(** * Mode registry and tool-permission resolution (src/shared/modes.ts)

    A shallow embedding of the mode registry ([modes], [getModeBySlug],
    [getModeConfig], [getAllModes]) and of the permission resolver
    ([doesFileMatchRegex], [isToolAllowedForMode]), with the properties the
    specification states about them. *)

From Stdlib Require Import ZArith Ascii String.
From stdpp Require Import base option list strings gmap.

(** ** JavaScript values and control flow *)

(** The values a loosely typed [Record<string, any>] of tool parameters holds:
    absent fields, [null], booleans, strings (what a parsed tool call
    carries) and arrays (an operations list). *)
Module Js.

#[warnings="-register-all"]
Inductive value : Type :=
| Undefined
| Null
| Bool (b : bool)
| Str (s : string)
| Arr (elems : list value).

(** ToBoolean: [undefined], [null], [false] and the empty string are falsy;
    every object (so every array) is truthy. *)
Definition truthy (v : value) : bool :=
  match v with
  | Undefined | Null => false
  | Bool b => b
  | Str s => negb (String.eqb s "")
  | Arr _ => true
  end.

(** ToString, as a template literal or [RegExp.prototype.test] applies it.
    An array joins its elements with commas, [null] and [undefined]
    elements giving the empty string. *)
Fixpoint to_string (v : value) : string :=
  match v with
  | Undefined => "undefined"
  | Null => "null"
  | Bool true => "true"
  | Bool false => "false"
  | Str s => s
  | Arr elems =>
      let elem (e : value) : string :=
        match e with
        | Undefined | Null => ""
        | _ => to_string e
        end in
      (fix join (l : list value) : string :=
         match l with
         | [] => ""
         | [e] => elem e
         | e :: rest => elem e +:+ "," +:+ join rest
         end) elems
  end.
(** * XCTest build script: dispatcher, platform strategies and file helpers

    A shallow embedding of [build_script.py], [bootstrap/strategy.py] and
    [bootstrap/os.py].  Python strings are [string]; the process state
    (file system, working directory, standard output, commands handed to
    the shell) is threaded explicitly; exceptions and [exit] are outcomes.

    [bootstrap/strategy.py] calls [_note], [_mkdirp], [symlink_force] and
    [main] without defining them: they are [note], [mkdirp] and
    [symlink_force] of [bootstrap/os.py] and [main] of [build_script.py],
    the only definitions of those helpers in the repository.  Likewise
    [build_script.py] names the two strategy classes of
    [bootstrap/strategy.py]. *)

From Stdlib Require Import Ascii String.
From stdpp Require Import gmap strings list fin_maps.

Open Scope string_scope.
Open Scope list_scope.

(** ** posixpath: pure string functions *)

Module PosixPath.

Definition sep : ascii := "/"%char.

Definition is_sep (c : ascii) : bool := bool_decide (c = sep).

(** [s.startswith('/')] *)
Definition startswith_sep (s : string) : bool :=
  match s with
  | String c _ => is_sep c
  | EmptyString => false
  end.

(** [s.endswith('/')] *)
Fixpoint endswith_sep (s : string) : bool :=
  match s with
  | EmptyString => false
  | String c EmptyString => is_sep c
  | String _ r => endswith_sep r
  end.

Definition is_empty (s : string) : bool :=
  match s with EmptyString => true | _ => false end.

(** One round of the loop of [posixpath.join]:
<<
    if b.startswith(sep): path = b
    elif not path or path.endswith(sep): path += b
    else: path += sep + b
>> *)
Definition join_step (path b : string) : string :=
  if startswith_sep b then b
  else if is_empty path || endswith_sep path then path +:+ b
  else path +:+ "/" +:+ b.

(** [os.path.join(a, *p)] *)
Definition join (a : string) (p : list string) : string :=
  fold_left join_step p a.

(** [s.lstrip('/')] *)
Fixpoint lstrip_sep (s : string) : string :=
  match s with
  | String c r => if is_sep c then lstrip_sep r else s
  | EmptyString => EmptyString
  end.

(** [s.rstrip('/')] *)
Fixpoint rstrip_sep (s : string) : string :=
  match s with
  | EmptyString => EmptyString
  | String c r =>
      let r' := rstrip_sep r in
      if is_sep c && is_empty r' then EmptyString else String c r'
  end.

(** [s.strip('/')] *)
Definition strip_sep (s : string) : string := rstrip_sep (lstrip_sep s).

(** [s.split('/')]: always at least one field. *)
Fixpoint split_sep (s : string) : list string :=
  match s with
  | EmptyString => [EmptyString]
  | String c r =>
      if is_sep c then EmptyString :: split_sep r
      else match split_sep r with
           | w :: ws => String c w :: ws
           | [] => [String c EmptyString]
           end
  end.

(** ['/'.join(comps)] *)
Fixpoint sep_join (comps : list string) : string :=
  match comps with
  | [] => EmptyString
  | [c] => c
  | c :: cs => c +:+ "/" +:+ sep_join cs
  end.

(** [os.path.basename(p)]: what follows the last separator. *)
Definition basename (p : string) : string :=
  List.last (split_sep p) EmptyString.

(** [os.path.dirname(p)]: the text up to the last separator, without
    trailing separators unless it consists of separators only. *)
Definition dirname (p : string) : string :=
  let head :=
    match split_sep p with
    | [] | [_] => EmptyString
    | fields => sep_join (removelast fields) +:+ "/"
    end in
  if is_empty (rstrip_sep head) then head else rstrip_sep head.

(** [os.path.isabs(p)] *)
Definition isabs (p : string) : bool := startswith_sep p.

(** The loop of [posixpath.normpath], with [new_comps] kept reversed. *)
Fixpoint normpath_comps (initial_slashes : nat) (comps rev_new : list string)
  : list string :=
  match comps with
  | [] => rev rev_new
  | comp :: rest =>
      if bool_decide (comp = "") || bool_decide (comp = ".")
      then normpath_comps initial_slashes rest rev_new
      else if negb (bool_decide (comp = ".."))
              || (bool_decide (initial_slashes = 0%nat)
                  && bool_decide (rev_new = []))
              || match rev_new with
                 | top :: _ => bool_decide (top = "..")
                 | [] => false
                 end
      then normpath_comps initial_slashes rest (comp :: rev_new)
      else normpath_comps initial_slashes rest (tail rev_new)
  end.

Definition count_initial_slashes (path : string) : nat :=
  match path with
  | String c1 (String c2 (String c3 _)) =>
      if is_sep c1 then if is_sep c2 then if is_sep c3 then 1 else 2 else 1
      else 0
  | String c1 (String c2 EmptyString) =>
      if is_sep c1 then if is_sep c2 then 2 else 1 else 0
  | String c1 EmptyString => if is_sep c1 then 1 else 0
  | EmptyString => 0
  end%nat.

Definition repeat_sep (n : nat) : string :=
  match n with
  | 0 => ""
  | 1 => "/"
  | _ => "//"
  end%nat.

(** [os.path.normpath(path)] *)
Definition normpath (path : string) : string :=
  if is_empty path then "."
  else
    let n := count_initial_slashes path in
    let r := repeat_sep n +:+ sep_join (normpath_comps n (split_sep path) []) in
    if is_empty r then "." else r.

(** [os.path.abspath(path)], the working directory made explicit. *)
Definition abspath (cwd path : string) : string :=
  normpath (if isabs path then path else join cwd [path]).

End PosixPath.

(** ** The platform strategies *)

Inductive strategy := DarwinStrategy | GenericUnixStrategy.

(** [GenericUnixStrategy.core_foundation_build_dir] *)
Definition core_foundation_build_dir
  (foundation_build_dir foundation_install_prefix : string) : string :=
  PosixPath.join foundation_build_dir
    [PosixPath.strip_sep foundation_install_prefix; "lib"; "swift"].

(** ** The file system

    Entries are keyed by their canonical location: the list of directory
    names from the root, with no [.], [..] or symbolic link left in it.
    The root itself is always a directory. *)

Inductive node := Dir | File | Symlink (target : string).

Inductive errno := EEXIST | ENOENT | ENOTDIR | EISDIR | ELOOP.

#[global] Instance node_eq_dec : EqDecision node.
Proof. solve_decision. Defined.

#[global] Instance errno_eq_dec : EqDecision errno.
Proof. solve_decision. Defined.

Abbreviation filesystem := (gmap (list string) node).

(** Where a path leads: an existing entry, or a free name in an existing
    directory. *)
Inductive located :=
  | Found (key : list string) (n : node)
  | Missing (key : list string).

Module Fs.

(** The names of a path; a trailing separator stands for a final [.], as
    in the kernel's lookup. *)
Definition comps_of (p : string) : list string :=
  List.filter (fun c => negb (PosixPath.is_empty c)) (PosixPath.split_sep p)
  ++ (if PosixPath.endswith_sep p then ["."] else []).

(** Linux gives up after 40 symbolic links in one lookup. *)
Definition max_links : nat := 40.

+--

WHAT IS BEING ASKED:
With the line containing "let elem (e" as the last one, please set down exactly the lines of the records above from their very first line, and nothing more.

EXERCISE RESULT:
(** * Mode registry and tool-permission resolution (src/shared/modes.ts)

    A shallow embedding of the mode registry ([modes], [getModeBySlug],
    [getModeConfig], [getAllModes]) and of the permission resolver
    ([doesFileMatchRegex], [isToolAllowedForMode]), with the properties the
    specification states about them. *)

From Stdlib Require Import ZArith Ascii String.
From stdpp Require Import base option list strings gmap.

(** ** JavaScript values and control flow *)

(** The values a loosely typed [Record<string, any>] of tool parameters holds:
    absent fields, [null], booleans, strings (what a parsed tool call
    carries) and arrays (an operations list). *)
Module Js.

#[warnings="-register-all"]
Inductive value : Type :=
| Undefined
| Null
| Bool (b : bool)
| Str (s : string)
| Arr (elems : list value).

(** ToBoolean: [undefined], [null], [false] and the empty string are falsy;
    every object (so every array) is truthy. *)
Definition truthy (v : value) : bool :=
  match v with
  | Undefined | Null => false
  | Bool b => b
  | Str s => negb (String.eqb s "")
  | Arr _ => true
  end.

(** ToString, as a template literal or [RegExp.prototype.test] applies it.
    An array joins its elements with commas, [null] and [undefined]
    elements giving the empty string. *)
Fixpoint to_string (v : value) : string :=
  match v with
  | Undefined => "undefined"
  | Null => "null"
  | Bool true => "true"
  | Bool false => "false"
  | Str s => s
  | Arr elems =>
      let elem (e : value) : string :=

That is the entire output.